[Exercise inputs]:
(** * bluesky_notif.parser: the feed-entry decoding model

    A shallow embedding of [src/bluesky_notif/parser.py].  The parsers of that
    module probe JSON documents (the result of [json.loads]) by key, so the
    embedding works over the Python values that a JSON document decodes to,
    with dictionaries as finite maps from strings.  Exceptions are explicit
    results; the one stateful class, [FeedParser], is a record of its four
    attributes and its setter is a state transformer that keeps the state it
    reached when an exception escapes. *)

From Stdlib Require Import ZArith String Ascii List Lia.
From Stdlib Require Import Floats.SpecFloat.
From stdpp Require Import base option strings gmap fin_maps.

Set Warnings "-register-all".
Local Open Scope string_scope.

(** ** Python values *)

(** What [json.loads] produces: [None], [bool], [int], [float], [str], [list]
    and [dict] with string keys. *)
Inductive pyval : Type :=
| PyNone
| PyBool (b : bool)
| PyInt (n : Z)
| PyFloat (f : spec_float)
| PyStr (s : string)
| PyList (l : list pyval)
| PyDict (m : gmap string pyval).
(** * Reels playback engine: audio manager, feed navigation, media cache,
      music resolver and price mapping.

    Shallow embedding of the TypeScript sources:
    - [AudioManager] (class AudioManager);
    - the Reels page with the preload cache and the audio engine
      (called the "engine page" below);
    - src/pages/Reels.tsx (called the "legacy page" below). *)

From Stdlib Require Import ZArith QArith Lia Bool.
From stdpp Require Import base strings gmap list.

Open Scope Z_scope.
Open Scope list_scope.

(** ** JavaScript helpers *)

(** [Math.min] and [Math.max] on numbers, modelled on rationals. *)
Definition js_min (a b : Q) : Q := if Qle_bool a b then a else b.
Definition js_max (a b : Q) : Q := if Qle_bool a b then b else a.

(** Truthiness of a string: the empty string is falsy. *)
Definition truthy (s : string) : bool :=
  match s with EmptyString => false | _ => true end.

(** ** The audio playback engine *)

Module AudioManager.

Inductive SoundState :=
  idle | loading | ready | playing | stopping | unloading.

Definition SoundState_eqb (a b : SoundState) : bool :=
  match a, b with
  | idle, idle | loading, loading | ready, ready
  | playing, playing | stopping, stopping | unloading, unloading => true
  | _, _ => false
  end.

(** An [AudioBufferSourceNode]: the buffer it plays (named by the URL it
    was decoded from) and its [loop] flag. *)
Record SourceNode := { sn_buffer : option string; sn_loop : bool }.

(** Effects of the engine on the outside world, in the order they happen. *)
Inductive Effect :=
| StateChange (s : SoundState)          (* onStateChange?.(s) *)
| ContextCreated (c : nat)              (* new AudioContext() *)
| ContextClosed (c : nat)               (* audioContext.close() *)
| FetchIssued (url : string)            (* fetch(url) *)
| SourceStarted (url : option string) (c : nat)   (* sourceNode.start(0) *)
| SourceStopped                         (* sourceNode.stop() *)
| SourceDisconnected
| GainDisconnected
| GainSet (v : Q)                       (* write to gainNode.gain *)
| TimerSet (t : nat)                    (* setTimeout for the next fade frame *)
| TimerCleared (t : nat)                (* clearTimeout(fadeTimeout) *)
| Warned.                               (* console.warn *)

(** The fields of the class, followed by two ghost fields: the trace of
    effects and a counter naming freshly created objects. A [GainNode] is
    represented by the value of its [gain]. *)
Record Mgr := mkMgr {
  audioContext : option nat;
  audioBuffer : option string;
  sourceNode : option SourceNode;
  gainNode : option Q;
  state : SoundState;
  currentUrl : option string;
  transitionId : nat;
  volume : Q;
  isMuted : bool;
  fadeTimeout : option nat;
  sound : bool;                 (* truthiness of the field [sound: any] *)
  trace : list Effect;
  fresh : nat
}.

(** The manager as the constructor leaves it. *)
Definition new_manager : Mgr :=
  {| audioContext := None; audioBuffer := None; sourceNode := None;
     gainNode := None; state := idle; currentUrl := None;
     transitionId := 0; volume := 1%Q; isMuted := false;
     fadeTimeout := None; sound := false; trace := []; fresh := 0 |}.
(* ===== verification/_CoqProject ===== *)
-Q . S2P
Prelude.v
Schedules.v
Digest.v
Fips180.v
Paths.v
Text.v
Common.v
Events.v
FileIdentity.v
FileIdentityFacts.v
Operations.v
Canonicalize.v
CanonInvariant.v
CanonRenaming.v
CanonAttribution.v
CanonProduct.v
CanonLockstep.v
CanonSchedule.v
CanonLocality.v
Merkle.v
Attestation.v
AttestationFacts.v
Workspace.v
WorkspacePaths.v
Slice.v
SliceSearch.v
SliceOps.v
SliceSpec.v
SliceOrder.v
SliceRenaming.v
SliceSchedule.v
Dsse.v
Stability.v
ShellText.v
Report.v
ReportFacts.v
Tracer.v
TracerFacts.v
Collect.v
TracerProcesses.v
TracerReports.v
TracerExamples.v
Setup.v
SetupFacts.v
Ebpf.v
EbpfRecords.v
EbpfFilter.v
EbpfRefine.v
EbpfPairing.v
EbpfTree.v
EbpfCompose.v
EbpfExamples.v
EbpfAttach.v
Cli.v
CliFacts.v
Harness.v
CliExamples.v
Rebuild.v
TestFiles.v
SliceTests.v
CanonTests.v
FileTests.v
TracerTests.v
DocumentTests.v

[Task requirements]:
Repeat back the listing above exactly, including every line.

[Response box]:
(** * bluesky_notif.parser: the feed-entry decoding model

    A shallow embedding of [src/bluesky_notif/parser.py].  The parsers of that
    module probe JSON documents (the result of [json.loads]) by key, so the
    embedding works over the Python values that a JSON document decodes to,
    with dictionaries as finite maps from strings.  Exceptions are explicit
    results; the one stateful class, [FeedParser], is a record of its four
    attributes and its setter is a state transformer that keeps the state it
    reached when an exception escapes. *)

From Stdlib Require Import ZArith String Ascii List Lia.
From Stdlib Require Import Floats.SpecFloat.
From stdpp Require Import base option strings gmap fin_maps.

Set Warnings "-register-all".
Local Open Scope string_scope.

(** ** Python values *)

(** What [json.loads] produces: [None], [bool], [int], [float], [str], [list]
    and [dict] with string keys. *)
Inductive pyval : Type :=
| PyNone
| PyBool (b : bool)
| PyInt (n : Z)
| PyFloat (f : spec_float)
| PyStr (s : string)
| PyList (l : list pyval)
| PyDict (m : gmap string pyval).
(** * Reels playback engine: audio manager, feed navigation, media cache,
      music resolver and price mapping.

    Shallow embedding of the TypeScript sources:
    - [AudioManager] (class AudioManager);
    - the Reels page with the preload cache and the audio engine
      (called the "engine page" below);
    - src/pages/Reels.tsx (called the "legacy page" below). *)

From Stdlib Require Import ZArith QArith Lia Bool.
From stdpp Require Import base strings gmap list.

Open Scope Z_scope.
Open Scope list_scope.

(** ** JavaScript helpers *)

(** [Math.min] and [Math.max] on numbers, modelled on rationals. *)
Definition js_min (a b : Q) : Q := if Qle_bool a b then a else b.
Definition js_max (a b : Q) : Q := if Qle_bool a b then b else a.

(** Truthiness of a string: the empty string is falsy. *)
Definition truthy (s : string) : bool :=
  match s with EmptyString => false | _ => true end.

(** ** The audio playback engine *)

Module AudioManager.

Inductive SoundState :=
  idle | loading | ready | playing | stopping | unloading.

Definition SoundState_eqb (a b : SoundState) : bool :=
  match a, b with
  | idle, idle | loading, loading | ready, ready
  | playing, playing | stopping, stopping | unloading, unloading => true
  | _, _ => false
  end.

(** An [AudioBufferSourceNode]: the buffer it plays (named by the URL it
    was decoded from) and its [loop] flag. *)
Record SourceNode := { sn_buffer : option string; sn_loop : bool }.

(** Effects of the engine on the outside world, in the order they happen. *)
Inductive Effect :=
| StateChange (s : SoundState)          (* onStateChange?.(s) *)
| ContextCreated (c : nat)              (* new AudioContext() *)
| ContextClosed (c : nat)               (* audioContext.close() *)
| FetchIssued (url : string)            (* fetch(url) *)
| SourceStarted (url : option string) (c : nat)   (* sourceNode.start(0) *)
| SourceStopped                         (* sourceNode.stop() *)
| SourceDisconnected
| GainDisconnected
| GainSet (v : Q)                       (* write to gainNode.gain *)
| TimerSet (t : nat)                    (* setTimeout for the next fade frame *)
| TimerCleared (t : nat)                (* clearTimeout(fadeTimeout) *)
| Warned.                               (* console.warn *)

(** The fields of the class, followed by two ghost fields: the trace of
    effects and a counter naming freshly created objects. A [GainNode] is
    represented by the value of its [gain]. *)
Record Mgr := mkMgr {
  audioContext : option nat;
  audioBuffer : option string;
  sourceNode : option SourceNode;
  gainNode : option Q;
  state : SoundState;
  currentUrl : option string;
  transitionId : nat;
  volume : Q;
  isMuted : bool;
  fadeTimeout : option nat;
  sound : bool;                 (* truthiness of the field [sound: any] *)
  trace : list Effect;
  fresh : nat
}.

(** The manager as the constructor leaves it. *)
Definition new_manager : Mgr :=
  {| audioContext := None; audioBuffer := None; sourceNode := None;
     gainNode := None; state := idle; currentUrl := None;
     transitionId := 0; volume := 1%Q; isMuted := false;
     fadeTimeout := None; sound := false; trace := []; fresh := 0 |}.
(* ===== verification/_CoqProject ===== *)
-Q . S2P
Prelude.v
Schedules.v
Digest.v
Fips180.v
Paths.v
Text.v
Common.v
Events.v
FileIdentity.v
FileIdentityFacts.v
Operations.v
Canonicalize.v
CanonInvariant.v
CanonRenaming.v
CanonAttribution.v
CanonProduct.v
CanonLockstep.v
CanonSchedule.v
CanonLocality.v
Merkle.v
Attestation.v
AttestationFacts.v
Workspace.v
WorkspacePaths.v
Slice.v
SliceSearch.v
SliceOps.v
SliceSpec.v
SliceOrder.v
SliceRenaming.v
SliceSchedule.v
Dsse.v
Stability.v
ShellText.v
Report.v
ReportFacts.v
Tracer.v
TracerFacts.v
Collect.v
TracerProcesses.v
TracerReports.v
TracerExamples.v
Setup.v
SetupFacts.v
Ebpf.v
EbpfRecords.v
EbpfFilter.v
EbpfRefine.v
EbpfPairing.v
EbpfTree.v
EbpfCompose.v
EbpfExamples.v
EbpfAttach.v
Cli.v
CliFacts.v
Harness.v
CliExamples.v
Rebuild.v
TestFiles.v
SliceTests.v
CanonTests.v
FileTests.v
TracerTests.v
DocumentTests.v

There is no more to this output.